Flying tanks: Russia’s robotic Armata system to have own scout drone

A T-14 tank with the Armata Universal Combat Platform at the military parade to mark the 70th anniversary of Victory in the 1941-1945 Great Patriotic War. File photo. © Anton Denisov
The company that unveiled the Russian Armata supertank at last year’s Victory Parade in Moscow plans to turn it into a fully robotized “machine of the future.” What is more, Armata will employ a Russian-built unmanned aerial vehicle to gain a tactical edge.

“Unmanned Armata is the machine of the future, we have no doubts about it. Both we and the military are sure,” Oleg Sienko, director of Uralvagonzavod, leading Russia’s tank manufacturer, told RIA Novosti news agency in an interview Monday.

It will be not the first time the Russian defense company has tried its hand in the construction of unmanned armored vehicles. Back in 2013 it presented a cutting-edge firefighting truck which can be operated by remote control due to the cameras mounted around it. The truck can be essential in carrying out operations in highly dangerous environments with a huge risk of explosion, for example, at military bases filled with ammo.

“We are moving forward, we already have experience with designing a robotized firefighting vehicle on the basis of the T-72 tank…Generally speaking, even those vehicles shown on Red Square can be turned into unmanned vehicles or robots,” Sienko added, referring to the Armata’s impressive debut at the last year’s Victory Parade.

The innovative vehicle, which is the first Russian tank designed entirely in post-Soviet Russia, boasts an unmanned turret fitted with a 125mm smoothbore cannon.

Uralvagonzavod (UVZ) now intends to install a drone onto the heavy vehicle Armata-15 as part of the company’s strategy aimed at “moving away from crewed vehicles.”

“It is a necessary element at a tactical level. It is very hard to move forward in the column ‘without eyes,’ that’s why the UAV is provided there and we will be actively introducing it,” Sienko said.

It is not yet known which UAV will be used to fit into the vehicle, but it will certainly be one made in Russia, Sienko said, adding that it is for the Russian Defense Ministry to decide which device to choose as it runs the trials.

“We will install whichever one [the ministry] tells us to. But there will be one for sure,” he said.

Armata is not just a new model of tank, but rather a common platform that can be used for building various military vehicles, such as missile launchers, armored personal carriers and more than 20 other types, Sienko said.

“We have a military vehicle development concept based on the Armata platform. It consists of 28 units of prospective types of weaponry. They must be integrated into the same platform, be it anti-missile defense or heavy armored vehicles,” he said.

This transformer-like concept with a common base has other benefits, including easier maintenance.
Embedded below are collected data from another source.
Lemma forall_append_to {V : Type} (Q : string -> V -> Prop) (k : string)
    (v : V) (d : Dict.dict string (list V)) :
  Q k v ->
  Forall (fun kv => snd kv <> [] /\ Forall (Q (fst kv)) (snd kv)) d ->
  Forall (fun kv => snd kv <> [] /\ Forall (Q (fst kv)) (snd kv))
         (Dict.append_to String.eqb k v d).
Proof.
  intros Hq. induction 1 as [|[k0 l] d [Hne Hl] Hd IH];
    cbn [Dict.append_to].
  - repeat constructor; [discriminate|exact Hq].
  - destruct (String.eqb k k0) eqn:E.
    + apply String.eqb_eq in E. subst k0.
      constructor; [|exact Hd]. cbn [fst snd] in *. split.
      * destruct l; discriminate.
      * apply Forall_app. split; [exact Hl|]. repeat constructor. exact Hq.
    + constructor; [split; assumption|exact IH].
Qed.

Lemma total_logs_append_to {V : Type} (k : string) (v : V)
    (d : Dict.dict string (list V)) :
  total_logs (Dict.append_to String.eqb k v d) = S (total_logs d).
Proof.
  unfold total_logs.
  induction d as [|[k0 l] d IH]; simpl; [reflexivity|].
  destruct (String.eqb k k0); simpl.
  - rewrite length_app. simpl. lia.
  - unfold total_logs in IH. rewrite IH. lia.
Qed.

Lemma filter_snoc {A : Type} (p : A -> bool) (l : list A) (x : A) :
  filter p (l ++ [x]) = filter p l ++ (if p x then [x] else []).
Proof. rewrite filter_app. reflexivity. Qed.

Lemma scan_file_invariant (lines : list string) (st : sstate) (f : string) :
  scan_invariant lines st -> scan_invariant (lines ++ [f]) (scan_file st f).
Proof.
  intros (W1 & W2 & B & S & K & C1 & C2).
  unfold scan_invariant. rewrite !filter_snoc, !length_app.
  unfold scan_file, is_beacon_file, is_system_file in *.
  destruct (PyStr.truthy f) eqn:Et; cbn [negb andb].
  2:{ cbn [List.length]. rewrite !Nat.add_0_r. repeat split; assumption. }
  destruct (contains "beacon_" f) eqn:Eb; cbn [negb andb].
  - destruct (search_group DATE_PATTERN f) as [df|] eqn:Ed;
      [destruct (search_group IP_PATTERN f) as [ipa|] eqn:Ei|];
      cbn [s_beacon s_system ip_addresses List.length];
      rewrite ?Nat.add_0_r; try (repeat split; assumption).
    split; [apply wf_append_to_str, W1|]. split; [exact W2|].
    split; [apply forall_append_to; [|exact B]; unfold beacon_filed;
            cbn [li_path li_date_folder]; auto|].
    split; [exact S|].
    split; [rewrite keys_append_to_str, K; reflexivity|].
    split; [rewrite total_logs_append_to, C1; lia|lia].
  - assert (Hsys : forall t,
              In t system_log_types -> basename f = t +:+ ".log" ->
              Dict.dict_wf (s_beacon (add_system t f st))
              /\ Dict.dict_wf (s_system (add_system t f st))
              /\ Forall (fun kv => snd kv <> []
                                   /\ Forall (beacon_filed (fst kv)) (snd kv))
                        (s_beacon (add_system t f st))
              /\ Forall (fun kv => snd kv <> []
                                   /\ Forall (system_filed (fst kv)) (snd kv))
                        (s_system (add_system t f st))
              /\ ip_addresses (add_system t f st)
                 = Dict.keys (s_beacon (add_system t f st))
              /\ total_logs (s_beacon (add_system t f st))
                 = (List.length (filter is_beacon_file lines) + 0)%nat
              /\ total_logs (s_system (add_system t f st))
                 = (List.length (filter is_system_file lines) + 1)%nat).
    { intros t Ht Hbase. unfold add_system, is_beacon_file, is_system_file.
      cbn [s_beacon s_system ip_addresses].
      split; [exact W1|]. split; [apply wf_append_to_str, W2|].
      split; [exact B|].
      split; [apply forall_append_to; [|exact S]; unfold system_filed; auto|].
      split; [exact K|]. split; [lia|].
      rewrite total_logs_append_to, C2. lia. }
    unfold system_log_types in *. cbn [existsb String.append].
    destruct (String.eqb_spec (basename f) "download.log") as [E1|E1].
    { cbn [orb List.length]. apply (Hsys "download"); cbn; auto. }
    destruct (String.eqb_spec (basename f) "weblog_80.log") as [E2|E2].
    { cbn [orb List.length]. apply (Hsys "weblog_80"); cbn; auto. }
    destruct (String.eqb_spec (basename f) "weblog_443.log") as [E3|E3].
    { cbn [orb List.length]. apply (Hsys "weblog_443"); cbn; auto. }
    destruct (String.eqb_spec (basename f) "events.log") as [E4|E4].
    { cbn [orb List.length]. apply (Hsys "events"); cbn; auto. }
    cbn [orb List.length]. rewrite !Nat.add_0_r.
    repeat split; assumption.
Qed.

Lemma scan_lines_invariant (lines done : list string) (st : sstate) :
  scan_invariant done st ->
  scan_invariant (done ++ lines) (fold_left scan_file lines st).
Proof.
  revert done st. induction lines as [|f lines IH]; intros done st H.
  - rewrite app_nil_r. exact H.
  - cbn [fold_left].
    replace (done ++ f :: lines) with ((done ++ [f]) ++ lines)
      by (rewrite <- app_assoc; reflexivity).
    apply IH, scan_file_invariant, H.
Qed.

Lemma scan_listing_invariant (stdout : string) :
  scan_invariant (PyStr.split PyStr.LF (PyStr.strip stdout))
    (fold_left scan_file (PyStr.split PyStr.LF (PyStr.strip stdout))
               (mk_sstate [] [] [] [])).
Proof.
  apply (scan_lines_invariant _ []).
  unfold scan_invariant. cbn. repeat split; constructor.
Qed.

End DiscoveryFacts.
Lemma only_broadcast_panics_witness :
  (∀ sess now, is_Some (HandleConnection sess now two_in_room)) ∧
  (∀ now, is_Some (checkClientHealth now two_in_room)) ∧
  (∀ c, is_Some (heap two_in_room !! c) →
     is_Some (unregister c two_in_room) ∧
     (∀ now, is_Some (PongHandler now c two_in_room)) ∧
     is_Some (writePump_recv c two_in_room) ∧
     (∀ write_ok, is_Some (writePump_tick write_ok c two_in_room)) ∧
     (∀ env incoming, is_Some (readPump_iter env c incoming two_in_room))) ∧
  (∀ msg, broadcast msg two_in_room = None
          ↔ ∃ c, c ∈ members two_in_room (RoomID msg) ∧ is_closed two_in_room c).
Proof.
  apply (only_broadcast_panics two_in_room).
  apply two_in_room_reachable.
Defined.

(** ** A closed queue *)

Lemma exec_closed_drains cmd s s' c ch :
  send_of s c = Some ch → closed ch = true → exec cmd s = Some s' →
  ∃ ch', send_of s' c = Some ch' ∧ closed ch' = true ∧ buf ch' `suffix_of` buf ch.
Proof.
  intros Hch Hclosed.
  assert (Hcl : is_closed s c) by (by exists ch).
  assert (Hsame : send_of s' c = send_of s c →
    ∃ ch', send_of s' c = Some ch' ∧ closed ch' = true ∧ buf ch' `suffix_of` buf ch).
  { intros ->. by exists ch. }
  destruct cmd as [sess now|c0|msg|now|env c0 f|now c0|c0|ok c0]; simpl.
  - rewrite HandleConnection_eq. intros [= <-]. apply Hsame.
    rewrite send_of_insert. rewrite decide_False; [done |].
    intros ->. unfold send_of in Hch. by rewrite fresh_not_in_heap in Hch.
  - unfold unregister. destruct (heap s !! c0) as [cl|] eqn:Hc; simpl; [| done].
    destruct (decide (c0 ∈ clients s)); [| by intros [= <-]; apply Hsame].
    destruct (close_chan (send cl)) as [ch0|] eqn:Hclose; simpl; [| done].
    intros H. apply remove_from_rooms_frame in H as (_ & H & _). apply Hsame.
    rewrite H, send_of_insert.
    rewrite decide_False; [done |]. intros ->.
    unfold send_of in Hch. rewrite Hc in Hch. simpl in Hch. injection Hch as <-.
    unfold close_chan in Hclose. by rewrite Hclosed in Hclose.
  - intros H. apply Hsame. by apply (broadcast_loop_skips_closed _ _ _ _ c Hcl) in H.
  - intros H. apply health_loop_frame in H as (_ & _ & H & _). by apply Hsame.
  - unfold readPump_iter. destruct (heap s !! c0) as [cl|] eqn:Hc; simpl; [| done].
    destruct (ReadMessage cl f) as [| |msg]; simpl.
    + intros [= <-]. apply Hsame. by rewrite (send_of_insert_same s _ _ c0 cl).
    + intros [= <-]. by apply Hsame.
    + destruct (handleMessage env c0 msg s) as [[s1 evs]|] eqn:H1; simpl; [| done].
      intros [= <-]. apply handleMessage_frame in H1 as [_ H1]. by apply Hsame.
  - unfold PongHandler. destruct (heap s !! c0) as [cl|] eqn:Hc; simpl; [| done].
    intros [= <-]. apply Hsame. by rewrite (send_of_insert_same s _ _ c0 cl).
  - unfold writePump_recv. destruct (heap s !! c0) as [cl|] eqn:Hc; simpl; [| done].
    destruct (buf (send cl)) as [|m rest] eqn:Hbuf.
    + destruct (closed (send cl)); intros [= <-]; [| by apply Hsame].
      apply Hsame. by rewrite (send_of_insert_same s _ _ c0 cl).
    + intros [= <-]. rewrite send_of_insert. case_decide as Heq; [| by exists ch].
      subst c0. unfold send_of in Hch. rewrite Hc in Hch. simpl in Hch.
      injection Hch as <-. eexists. split; [done |]. simpl. split; [done |].
      rewrite Hbuf. by apply suffix_cons_r.
  - unfold writePump_tick. destruct (heap s !! c0) as [cl|] eqn:Hc; simpl; [| done].
    destruct ok; intros [= <-]; [by apply Hsame |].
    apply Hsame. by rewrite (send_of_insert_same s _ _ c0 cl).
Qed.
“Then we will have the common repair kit, common spare parts so we can rapidly change any joints and components.”

Last month it was announced that the first batch of 20 Armata tanks were undergoing trials and are expected to be sent to the Russian armed forces in 2016 or 2017.

Sienko said that safety remains the main priority in the development of the cutting-edge tank. Although the basic engine power is estimated at 1,500 horsepower, the tank is yet being tested with an engine delivering 1,350 hp.

“Upgrading the engine is planned for the future, but we believe that the more you force the engine, the fewer are its resources,” he added.

The current engine’s power enables the tank’s operator to drive at speeds of up to 80 km/h, which already exceeds the stated speed, according to Sienko. This puts Armata in line with Russia’s legacy of extremely maneuverable “flying” tanks.

The Armata tank is currently armed with a 125mm cannon, which can be upgraded with an even more powerful 152mm cannon. According to the company’s deputy director, Vyacheslav Khalitov, the bigger cannon can “just blow a turret away.”

“The 152mm caliber is pretty effective and doesn’t require special ammo to deal with armor. A 152mm shell’s kinetic energy is high enough to just blow a turret away. So this is a promising direction and we are considering it,” Khalitov said last month.

Sienko confirmed that an order for a total of 2,300 tanks had been already placed by the Defense Ministry and approved by President Vladimir Putin. Uralvagonzavod announced its plans to create a remote-controlled tank in 2015 after its success with the Armata-14. China, India and some potential buyers from the Arab have shown interest in buying the tanks.